Task statement:
Look below for the lines from the one with "From stdpp Require" to the one with "(** The body", and copy exactly those lines, both ends included.

===== Records for processing =====

(* ===== verification/Benchmark.v ===== *)
(** The throughput benchmark: benchmarks/bench_throughput.cpp.

    Two phases run the same operations on new engines: [run_throughput] without clock
    readings of its own, [run_latency] with a histogram sample per operation.  The operations
    and the price offsets are drawn from seeded generators ([Random]); the clocks and the
    elapsed times are arguments. *)

From stdpp Require Import base list gmap strings.
From Stdlib Require Import ZArith Lia.
From S2P Require Import Prelude Machine StdMap Types ObjectPool OrderBook PriceTime.
From S2P Require Import BookInv BookOps MatchingEngine MatchRefine EngineSpec Exchange Determinism.
From S2P Require Import LatencyHistogram Random.

Open Scope Z_scope.
Open Scope list_scope.

Definition kSymbol : string := "AAPL".
Definition kMid : double := dlit 10000 2.
Definition kTick : double := dlit 1 2.
Definition kBand : Z := 50.
Definition kDepth : Z := 50000.

Inductive Op := PassiveBuy | PassiveSell | Cancel | Aggress.

Definition op_of_draw (r : Z) : Op :=
  if r <? 35 then PassiveBuy else if r <? 70 then PassiveSell else if r <? 90 then Cancel else Aggress.

(** [build_workload] and [build_offsets]: [n_ops] draws of a new generator each. *)
Definition build_workload `{Distributions} (n_ops : nat) (seed : Z) : list Op :=
  op_of_draw <$> (draw_list (uniform_int 0 99) n_ops (mt_seed seed)).1.

Definition build_offsets `{Distributions} (n_ops : nat) (seed : Z) : list Z :=
  (draw_list (uniform_int 1 kBand) n_ops (mt_seed seed)).1.

Definition passive_price (buy : bool) (off : Z) : Price :=
  if buy then dsub kMid (dmul (dofZ off) kTick) else dadd kMid (dmul (dofZ off) kTick).

Definition aggress_side (off : Z) : Side := if Z.rem off 2 =? 0 then Buy else Sell.
Definition aggress_price (s : Side) : Price :=
  if is_buy s then dadd kMid (dmul (dofZ kBand) kTick) else dsub kMid (dmul (dofZ kBand) kTick).

(** The engine and the deque of the orders that were added. *)
Definition BenchState : Type := MatchingEngine * list OrderId.

(** Cancel the oldest order. *)
Definition retire (x : BenchState) : option BenchState :=
  let '(engine, resting) := x in
  match resting with
  | [] => Some x
  | oid :: resting => '(_, engine) ← cancel_order kSymbol oid engine; Some (engine, resting)
  end.

(** The body of the loop of [run_throughput]. *)
Definition bench_op (clock : nat → Timestamp) (op : Op) (off : Z) (x : BenchState) : option BenchState :=
  let '(engine, resting) := x in
  match op with
  | PassiveBuy | PassiveSell =>
      if kDepth <=? Z.of_nat (length resting) then retire x
      else
        let buy := match op with PassiveBuy => true | _ => false end in
        '(oid, engine, _) ← submit_order (CS := unit) None clock kSymbol (if buy then Buy else Sell) Limit
                              (passive_price buy off) 100 engine ();
        Some (engine, if oid =? 0 then resting else resting ++ [oid])
  | Cancel => retire x
  | Aggress =>
      let s := aggress_side off in
      '(_, engine, _) ← submit_order (CS := unit) None clock kSymbol s IOC (aggress_price s) 300 engine ();
      Some (engine, resting)
  end.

=====

Exercise solution:
From stdpp Require Import base list gmap strings.
From Stdlib Require Import ZArith Lia.
From S2P Require Import Prelude Machine StdMap Types ObjectPool OrderBook PriceTime.
From S2P Require Import BookInv BookOps MatchingEngine MatchRefine EngineSpec Exchange Determinism.
From S2P Require Import LatencyHistogram Random.

Open Scope Z_scope.
Open Scope list_scope.

Definition kSymbol : string := "AAPL".
Definition kMid : double := dlit 10000 2.
Definition kTick : double := dlit 1 2.
Definition kBand : Z := 50.
Definition kDepth : Z := 50000.

Inductive Op := PassiveBuy | PassiveSell | Cancel | Aggress.

Definition op_of_draw (r : Z) : Op :=
  if r <? 35 then PassiveBuy else if r <? 70 then PassiveSell else if r <? 90 then Cancel else Aggress.

(** [build_workload] and [build_offsets]: [n_ops] draws of a new generator each. *)
Definition build_workload `{Distributions} (n_ops : nat) (seed : Z) : list Op :=
  op_of_draw <$> (draw_list (uniform_int 0 99) n_ops (mt_seed seed)).1.

Definition build_offsets `{Distributions} (n_ops : nat) (seed : Z) : list Z :=
  (draw_list (uniform_int 1 kBand) n_ops (mt_seed seed)).1.

Definition passive_price (buy : bool) (off : Z) : Price :=
  if buy then dsub kMid (dmul (dofZ off) kTick) else dadd kMid (dmul (dofZ off) kTick).

Definition aggress_side (off : Z) : Side := if Z.rem off 2 =? 0 then Buy else Sell.
Definition aggress_price (s : Side) : Price :=
  if is_buy s then dadd kMid (dmul (dofZ kBand) kTick) else dsub kMid (dmul (dofZ kBand) kTick).

(** The engine and the deque of the orders that were added. *)
Definition BenchState : Type := MatchingEngine * list OrderId.

(** Cancel the oldest order. *)
Definition retire (x : BenchState) : option BenchState :=
  let '(engine, resting) := x in
  match resting with
  | [] => Some x
  | oid :: resting => '(_, engine) ← cancel_order kSymbol oid engine; Some (engine, resting)
  end.

(** The body of the loop of [run_throughput]. *)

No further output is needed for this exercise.